Johnson, a captain with the Dalton Police Department, was appointed by a Whitfield County grand jury to fill Lock’s unexpired term, which ends Dec. 31. There will be a general election for a four-year term for that seat in March of next year but no Democrat qualified so the winner of the Republican primary will most likely win the seat.

Johnson said his experience in law enforcement will help him advise the school system on one of the most high-profile problems school officials across the country are dealing with: school safety.

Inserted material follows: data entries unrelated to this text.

Lemma string_of_to_uint (p : positive) :
  NilZero.string_of_uint (Pos.to_uint p)
  = NilEmpty.string_of_uint (Pos.to_uint p).
Proof.
  pose proof (DecimalPos.Unsigned.to_uint_nonnil p) as Hnil.
  destruct (Pos.to_uint p); [congruence|reflexivity..].
Qed.

(** The value read back from the digits of a positive number. *)
Lemma parse_digits_of_positive (negative : bool) (p : positive) :
  match digits_prefix 10 (NilEmpty.string_of_uint (Pos.to_uint p)) with
  | [] => NaN
  | digits =>
      let m := mathInt 10 digits in
      if m =? 0 then (if negative then NegZero else Int 0)
      else match round_to_double m with
           | Some v => Int (if negative then - v else v)
           | None => Infinity negative
           end
  end
  = match round_to_double (Z.pos p) with
    | Some v => Int (if negative then - v else v)
    | None => Infinity negative
    end.
Proof.
  pose proof (mathInt_to_uint p) as Hm.
  destruct (digits_prefix 10 (NilEmpty.string_of_uint (Pos.to_uint p)))
    as [|x l]; [discriminate Hm|].
  cbv zeta; rewrite Hm; reflexivity.
Qed.

Lemma parseInt_decimal_pos (p : positive) :
  parse_integer (decimal (Z.pos p))
  = match round_to_double (Z.pos p) with
    | Some v => Int v
    | None => Infinity false
    end.
Proof.
  unfold parse_integer, decimal; cbn [Z.to_int NilZero.string_of_int].
  rewrite string_of_to_uint, trim_start_digits, strip_sign_digits,
    strip_hex_prefix_digits.
  apply (parse_digits_of_positive false).
Qed.

Lemma parseInt_decimal_neg (p : positive) :
  parse_integer (decimal (Z.neg p))
  = match round_to_double (Z.pos p) with
    | Some v => Int (- v)
    | None => Infinity true
    end.
Proof.
  unfold parse_integer, decimal; cbn [Z.to_int NilZero.string_of_int].
  rewrite string_of_to_uint.
  change (trim_start (String "-" ?s)) with (String "-" s).
  cbn [strip_sign]. rewrite strip_hex_prefix_digits.
  apply (parse_digits_of_positive true).
Qed.

Lemma round_to_double_safe (m : Z) :
  0 < m < 2 ^ 53 -> round_to_double m = Some m.
Proof.
  intros [Hpos Hlt]; unfold round_to_double; cbv zeta.
  assert (Z.log2 m < 53) by (apply Z.log2_lt_pow2; lia).
  destruct (Z.leb_spec (Z.log2 m + 1) 53); [reflexivity|lia].
Qed.

(** [parseInt] reads a decimal numeral back, exactly so in the range where
    the number type holds every integer. *)
Lemma parseInt_decimal (n : Z) :
  - 2 ^ 53 < n < 2 ^ 53 -> parse_integer (decimal n) = Int n.
Proof.
  intros Hn; destruct n as [|p|p].
  - reflexivity.
  - rewrite parseInt_decimal_pos, round_to_double_safe by lia; reflexivity.
  - rewrite parseInt_decimal_neg, round_to_double_safe by lia; reflexivity.
Qed.

Example parseInt_60 : parseInt (Str "60") = Some (Int 60).
Proof. reflexivity. Qed.

Example parseInt_0 : parseInt (Str "0") = Some (Int 0).
Proof. reflexivity. Qed.

Example parseInt_minus_0 : parseInt (Str "-0") = Some NegZero.
Proof. reflexivity. Qed.
(* ===== verification/_CoqProject ===== *)
-Q . S2P
Prelude.v
Constants.v
Wire.v
FieldValue.v
Props.v
Methods.v
Method.v
Frame.v
Message.v
Framer.v
MessageStore.v
MultipleAck.v
AckQueue.v
Topology.v
Channel.v
SendChannel.v
ReceiveChannel.v
ReceiveConsumer.v
ReceiveSession.v
ReceiveAcks.v
Heartbeat.v
Retry.v
ChannelMap.v
ClientProperties.v
Transform.v
Producer.v
Consumer.v
HostHealth.v
ConnectionString.v
TopologyBuilder.v
Future.v
EventLoop.v
Timer.v
ClientConnection.v
VHost.v
ConnectionMonitor.v
Socket.v
Resolver.v
Connection.v
ConnectionMoves.v
ConnectionProtocol.v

Johnson, who has two students in the school system, said one thing officials may have to look at is mental illness. 

“A lot of these active shooters we find out later have some sort of mental illness,” he said.

Ross, who owns Rave Carpets and has four grandchildren in the school system, previously served on the board for 11 years. He said one of the issues he would focus on is getting the high school graduation rate, currently about 93 percent, up.

“We need to have more academic coaches who can identify and work with students who are at risk of not graduating,” said Ross.